In her introductory remarks, my noble friend mentioned what this will mean for the hospitality sector, and I warmly support that for the reasons she gave. The sector suffered heavy losses during the Covid pandemic, and it is gratifying that tourists are now returning to areas such as London—and North Yorkshire, to a certain extent—in waves that we have not seen since the pre-pandemic days of 2019. That is very welcome.
I had the good fortune and honour to chair the ad hoc Select Committee on the Licensing Act 2003 and, similarly, the follow-up committee. I was delighted that the Liaison Committee allowed us to conduct a further, follow-up inquiry. One of the issues that struck us during that inquiry was how to reach out to interested affected groups, such as organisations and groups representing the disabled, and how best to catch their attention if there was a licensing application that may be of interest or concern to them.
Can my noble friend put my mind at rest in that regard? I think she said that each individual licence is subject to a seven-day consultation, so I would like to know what mechanism local authorities use in that regard.
I note that paragraph 10.1 of the Explanatory Memorandum attached to the regulations says:
“No formal consultation has taken place on this measure”.
Perhaps one would not have expected a consultation for the reasons that my noble friend gave, that this is a continuation and a renewal. This is my main concern here. We all know disabled people and partially sighted people—they are represented in both Houses of Parliament. One error of these regulations, or any licensing application applied under them, would be if those people were not reached out to under each individual licensing application.
On a lighter note—this is not really about a pavement application—when coming back down St Martin’s Lane in the daytime today, I passed Stringfellows, which is a well-known restaurant establishment, and I was rather struck by an orange leaflet that had great prominence on two of its doors. It has applied for a renewal of a sex establishment licence as a sexual entertainment venue. I realise that this is without the remit of today’s debate, but I will write to my noble friend with a copy of the notice. We spent hours looking line by line through the Licencing Act 2003; I like to think that I am fairly interested in licensing, but it was news to me that we have any sexual entertainment venue licensed in London or any other part of this country.
I look forward to my noble friend’s response on the consultation, not just of these regulations but of each individual licence application under the regulations before us.
My Lords, that conjures up a new image of a pavement licence for Stringfellows.
I had better remind the Committee of my relevant interests in this regard as a councillor and as a vice-president of the Local Government Association.

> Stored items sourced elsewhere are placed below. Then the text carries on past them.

(* ===== verification/DspExec.v ===== *)
(** * Executing instructions: dispatch, program counter, interrupts

    [dsp56k_execute_instruction], [dsp_postexecute_update_pc] and
    [dsp_postexecute_interrupts] of src/hw/xbox/dsp/dsp_cpu.c. *)

From S2P Require Import Prelude Dsp56 DspCore DspDecode DspAlu DspAddr DspCpu DspMove DspInst.

(** ** Interrupts *)

(** [dsp_interrupt[]]: the vector address of each interrupt. *)
Definition dsp_interrupt : list Z :=
  [ 0x00; 0x3e; 0x02; 0x04; 0x06; 0xff; 0x20; 0x22; 0x0e; 0x0c; 0x12; 0x10 ].

(** The bits of SR that the entry to a long interrupt clears. *)
Definition SR_LONG : Z :=
  (1 .<< DSP_SR_LF) .| (1 .<< DSP_SR_T) .| (1 .<< DSP_SR_S1) .| (1 .<< DSP_SR_S0)
  .| (1 .<< DSP_SR_I0) .| (1 .<< DSP_SR_I1).

(** JSR in either of the two encodings the interrupt logic looks for. *)
Definition is_jsr (instr : Z) : bool :=
  ((instr .& 0xfff000) =? 0x0d0000) || ((instr .& 0xffc0ff) =? 0x0bc080).

Definition enter_long (s : dsp_core) : res dsp_core :=
  let s := s <| interrupt_state := DSP_INTERRUPT_LONG |> in
  s ← dsp_stack_push s (interrupt_save_pc s) (reg s DSP_REG_SR) 0;
  let s := set_reg s DSP_REG_SR (reg s DSP_REG_SR .& (BITMASK 16 - SR_LONG)) in
  Ok (set_reg s DSP_REG_SR (reg s DSP_REG_SR .| (interrupt_ipl_to_raise s .<< DSP_SR_I0))).

Definition pipeline_dec (s : dsp_core) : dsp_core :=
  s <| interrupt_pipeline_count := u16 (interrupt_pipeline_count s - 1) |>.

(** The [switch] on the pipeline count while a fast interrupt runs: [inl] where
    the source returns, [inr] where it goes on to the arbitration. *)
Definition fast_interrupt (s : dsp_core) : res (dsp_core + dsp_core) :=
  match interrupt_pipeline_count s with
  | 5 => Ok (inl (pipeline_dec s))
  | 4 =>
      let s := s <| interrupt_save_pc := u16 (pc s) |> in
      let s := s <| pc := interrupt_instr_fetch s |> in
      instr ← read_memory_p s (interrupt_instr_fetch s);
      s ← (if is_jsr instr then enter_long s else Ok s);
      Ok (inl (pipeline_dec s))
  | 3 =>
      s ← (if pc s =? interrupt_instr_fetch s + 1 then
             instr ← read_memory_p s (pc s);
             if is_jsr instr then enter_long s else Ok s
           else Ok s);
      Ok (inl (pipeline_dec s))
  | 2 =>
      let s := if pc s =? interrupt_instr_fetch s + 2
               then s <| pc := interrupt_save_pc s |> else s in
      Ok (inl (pipeline_dec s))
  | 1 => Ok (inl (pipeline_dec s))
  | 0 =>
      Ok (inr (s <| interrupt_save_pc := u16 (-1) |> <| interrupt_instr_fetch := u16 (-1) |>
                 <| interrupt_state := DSP_INTERRUPT_NONE |>))
  | _ => Ok (inr s)
  end.

(** The arbitration loop over the interrupts [l]: the index found so far (0xffff
    for none) and its level. *)
Fixpoint arbitrate (s : dsp_core) (ipl_sr : Z) (l : list Z) (index ipl_to_raise : Z) : Z :=
  match l with
  | [] => index
  | i :: l =>
      if rd (interrupt_is_pending s) i =? 1 then
        let ipl := rd (interrupt_ipl s) i in
        if ipl =? 3 then i
        else if ipl <? ipl_sr then arbitrate s ipl_sr l index ipl_to_raise
        else if ipl <=? ipl_to_raise then arbitrate s ipl_sr l index ipl_to_raise
        else arbitrate s ipl_sr l i ipl
      else arbitrate s ipl_sr l index ipl_to_raise
  end.

(** Take interrupt [index]. *)
Definition raise_interrupt (s : dsp_core) (index : Z) : res dsp_core :=
  let s := s <| interrupt_is_pending := wr (interrupt_is_pending s) index 0 |>
             <| interrupt_counter := u16 (interrupt_counter s - 1) |> in
  let ipl_to_raise := rd (interrupt_ipl s) index + 1 in
  let ipl_to_raise := if 3 <? ipl_to_raise then 3 else ipl_to_raise in
  vectorAddr ← match dsp_interrupt !! Z.to_nat index with
               | Some a => Ok a
               | None => Fault out_of_bounds
               end;
  let s := s <| interrupt_instr_fetch := vectorAddr |> <| interrupt_pipeline_count := 5 |>
             <| interrupt_state := DSP_INTERRUPT_DISABLED |>
             <| interrupt_ipl_to_raise := u16 ipl_to_raise |> in
  if interrupt_instr_fetch s =? 0xe then Fault assert_failed
  else if interrupt_instr_fetch s =? 0x12 then Fault assert_failed
  else if interrupt_instr_fetch s =? 0xff then Fault assert_failed
  else Ok s.

(** The part of [dsp_postexecute_interrupts] after the fast-interrupt pipeline. *)
Definition search_interrupt (s : dsp_core) : res dsp_core :=
  let s := if nz (reg s DSP_REG_SR .& (1 .<< DSP_SR_T))
           then dsp56k_add_interrupt s DSP_INTER_TRACE else s in
  if interrupt_counter s =? 0 then Ok s
  else
    let ipl_sr := (reg s DSP_REG_SR .>> DSP_SR_I0) .& BITMASK 2 in
    let index := arbitrate s ipl_sr (seqZ 0 12) 0xffff (-1) in
    if index =? 0xffff then Ok s else raise_interrupt s index.

Definition dsp_postexecute_interrupts (s : dsp_core) : res dsp_core :=
  if nz (loop_rep s) then Ok s
  else if interrupt_state s =? DSP_INTERRUPT_DISABLED then
    r ← fast_interrupt s;
    match r with
    | inl s => Ok s
    | inr s => search_interrupt s
    end
  else search_interrupt s.

(** ** Program counter *)

(** [--LC; LC &= BITMASK(16)]. *)
Definition dec_lc (s : dsp_core) : dsp_core :=
  set_reg s DSP_REG_LC (u32 (reg s DSP_REG_LC - 1) .& BITMASK 16).

Definition rep_step (s : dsp_core) : dsp_core :=
  if nz (loop_rep s) then
    if pc_on_rep s =? 0 then
      let s := dec_lc s in
      if 0 <? reg s DSP_REG_LC then s <| cur_inst_len := 0 |>
      else set_reg (s <| loop_rep := 0 |>) DSP_REG_LC (reg s DSP_REG_LCSAVE)
    else
      let s := if reg s DSP_REG_LC =? 0 then set_reg s DSP_REG_LC 0x010000 else s in
      s <| pc_on_rep := 0 |>
  else s.

Definition do_step (s : dsp_core) : res dsp_core :=
  if nz (reg s DSP_REG_SR .& (1 .<< DSP_SR_LF)) then
    if pc s =? u32 (reg s DSP_REG_LA + 1) then
      let s := dec_lc s in
      if reg s DSP_REG_LC =? 0 then
        '(saved_pc, saved_sr, s) ← dsp_stack_pop s;
        let s := set_reg s DSP_REG_SR (reg s DSP_REG_SR .& 0x7f) in
        let s := set_reg s DSP_REG_SR (reg s DSP_REG_SR .| (saved_sr .& (1 .<< DSP_SR_LF))) in
        '(la, lc, s) ← dsp_stack_pop s;
        Ok (set_reg (set_reg s DSP_REG_LA la) DSP_REG_LC lc)
      else Ok (s <| pc := reg s DSP_REG_SSH |>)
    else Ok s
  else Ok s.

Definition dsp_postexecute_update_pc (s : dsp_core) : res dsp_core :=
  let s := rep_step s in
  let s := s <| pc := u32 (pc s + cur_inst_len s) |> in
  do_step s.

(** ** Execution *)

Section execute.
Context `{Peripherals P}.

(** The [emu_func] pointers of the opcode table. *)
Definition emu_functions : list (string * cpu P ()) :=
  [ ("emu_add_imm", emu_add_imm); ("emu_add_long", emu_add_long); ("emu_and_imm", emu_and_imm);
    ("emu_and_long", emu_and_long); ("emu_andi", emu_andi); ("emu_asl_imm", emu_asl_imm);
    ("emu_asr_imm", emu_asr_imm); ("emu_bcc_imm", emu_bcc_imm); ("emu_bcc_long", emu_bcc_long);
    ("emu_bchg_aa", emu_bchg_aa); ("emu_bchg_ea", emu_bchg_ea); ("emu_bchg_pp", emu_bchg_pp);
    ("emu_bchg_reg", emu_bchg_reg); ("emu_bclr_aa", emu_bclr_aa); ("emu_bclr_ea", emu_bclr_ea);
    ("emu_bclr_pp", emu_bclr_pp); ("emu_bclr_reg", emu_bclr_reg); ("emu_bra_imm", emu_bra_imm);
    ("emu_bra_long", emu_bra_long); ("emu_brclr_pp", emu_brclr_pp);
    ("emu_brclr_reg", emu_brclr_reg); ("emu_brset_pp", emu_brset_pp);
    ("emu_brset_reg", emu_brset_reg); ("emu_bset_aa", emu_bset_aa); ("emu_bset_ea", emu_bset_ea);
    ("emu_bset_pp", emu_bset_pp); ("emu_bset_reg", emu_bset_reg); ("emu_bsr_imm", emu_bsr_imm);
    ("emu_bsr_long", emu_bsr_long); ("emu_btst_aa", emu_btst_aa); ("emu_btst_ea", emu_btst_ea);
    ("emu_btst_pp", emu_btst_pp); ("emu_btst_reg", emu_btst_reg); ("emu_cmp_imm", emu_cmp_imm);
    ("emu_cmp_long", emu_cmp_long); ("emu_cmpu", emu_cmpu); ("emu_dec", emu_dec);
    ("emu_div", emu_div); ("emu_do_aa", emu_do_aa); ("emu_do_ea", emu_do_ea);
    ("emu_do_imm", emu_do_imm); ("emu_do_reg", emu_do_reg); ("emu_dor_imm", emu_dor_imm);
    ("emu_dor_reg", emu_dor_reg); ("emu_enddo", emu_enddo); ("emu_illegal", emu_illegal);
    ("emu_inc", emu_inc); ("emu_jcc_ea", emu_jcc_ea); ("emu_jcc_imm", emu_jcc_imm);
    ("emu_jclr_aa", emu_jclr_aa); ("emu_jclr_ea", emu_jclr_ea); ("emu_jclr_pp", emu_jclr_pp);
    ("emu_jclr_reg", emu_jclr_reg); ("emu_jmp_ea", emu_jmp_ea); ("emu_jmp_imm", emu_jmp_imm);
    ("emu_jscc_ea", emu_jscc_ea); ("emu_jscc_imm", emu_jscc_imm); ("emu_jsclr_aa", emu_jsclr_aa);
    ("emu_jsclr_ea", emu_jsclr_ea); ("emu_jsclr_pp", emu_jsclr_pp);
    ("emu_jsclr_reg", emu_jsclr_reg); ("emu_jset_aa", emu_jset_aa); ("emu_jset_ea", emu_jset_ea);
    ("emu_jset_pp", emu_jset_pp); ("emu_jset_reg", emu_jset_reg); ("emu_jsr_ea", emu_jsr_ea);
    ("emu_jsr_imm", emu_jsr_imm); ("emu_jsset_aa", emu_jsset_aa); ("emu_jsset_ea", emu_jsset_ea);
    ("emu_jsset_pp", emu_jsset_pp); ("emu_jsset_reg", emu_jsset_reg); ("emu_lua", emu_lua);
    ("emu_lua_rel", emu_lua_rel); ("emu_move_x_imm", emu_move_x_imm);
    ("emu_move_x_long", emu_move_x_long); ("emu_move_y_imm", emu_move_y_imm);
    ("emu_movec_aa", emu_movec_aa); ("emu_movec_ea", emu_movec_ea);
    ("emu_movec_imm", emu_movec_imm); ("emu_movec_reg", emu_movec_reg);
    ("emu_movem_aa", emu_movem_aa); ("emu_movem_ea", emu_movem_ea); ("emu_movep_0", emu_movep_0);
    ("emu_movep_1", emu_movep_1); ("emu_movep_23", emu_movep_23);
    ("emu_movep_x_qq", emu_movep_x_qq); ("emu_mpyi", emu_mpyi); ("emu_nop", on_core emu_nop);
    ("emu_norm", emu_norm); ("emu_or_long", emu_or_long); ("emu_ori", emu_ori);
    ("emu_rep_aa", emu_rep_aa); ("emu_rep_ea", emu_rep_ea); ("emu_rep_imm", emu_rep_imm);
    ("emu_rep_reg", emu_rep_reg); ("emu_reset", emu_reset); ("emu_rti", emu_rti);
    ("emu_rts", emu_rts); ("emu_stop", emu_stop); ("emu_sub_imm", emu_sub_imm);
    ("emu_sub_long", emu_sub_long); ("emu_tcc", emu_tcc); ("emu_wait", emu_wait) ]%string.

Definition find_emu (f : string) : option (cpu P ()) :=
  '(_, (_, m)) ← list_find (λ e, e.1 = f) emu_functions;
  Some m.

(** Decode and execute the current instruction. *)
Definition run_inst : cpu P () :=
  inst ← getf cur_inst;
  if inst <? 0x100000 then
    op ← lift (lookup_opcode inst);
    match op ≫= emu_func with
    | Some f => match find_emu f with Some m => m | None => lift (Fault undefined_behaviour) end
    | None => on_core emu_undefined
    end
  else
    match opcodes_parmove !! Z.to_nat ((inst .>> 20) .& BITMASK 4) with
    | Some m => m
    | None => lift (Fault out_of_bounds)
    end.

Definition dsp56k_execute_instruction : cpu P () :=
  modify (λ s, s <| disasm_memory_ptr := 0 |>);;
  pc ← getf pc;
  inst ← fetch_p pc;
  modify (λ s, s <| cur_inst := inst |> <| cur_inst_len := 1 |> <| instr_cycle := 2 |>);;
  run_inst;;
  on_core dsp_postexecute_update_pc;;
  on_core dsp_postexecute_interrupts.

End execute.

The pavement licencing regulations are very positive and I am pleased that they will be rolled over. I have one or two questions. Even in my less-than-warm part of Yorkshire, this has been a positive move—that is the good news. However, I wonder why, when these regulations were first considered, there was no thought about an automatic rollover for businesses that had made an application and had fulfilled their obligations under the licence, and about which there had been no complaints. For businesses there is now additional bureaucracy every year when they have to make an application to the local authority. That is my first point.
I have raised my second question before. Businesses now have the opportunity to trade on the public highway. The public highway is owned by the public and must be maintained by the public. One wonders whether there ought to be a rental income for the local authority from the business for the use of the highway. Local authorities are cash-strapped as it is, and any form of additional income would be welcome. I say that because I think the licence income is very small; I think I heard the Minister say it was £100 maximum. Some establishments use quite a lot of their highway if they have a good frontage, and there ought to be some income there for the local authority.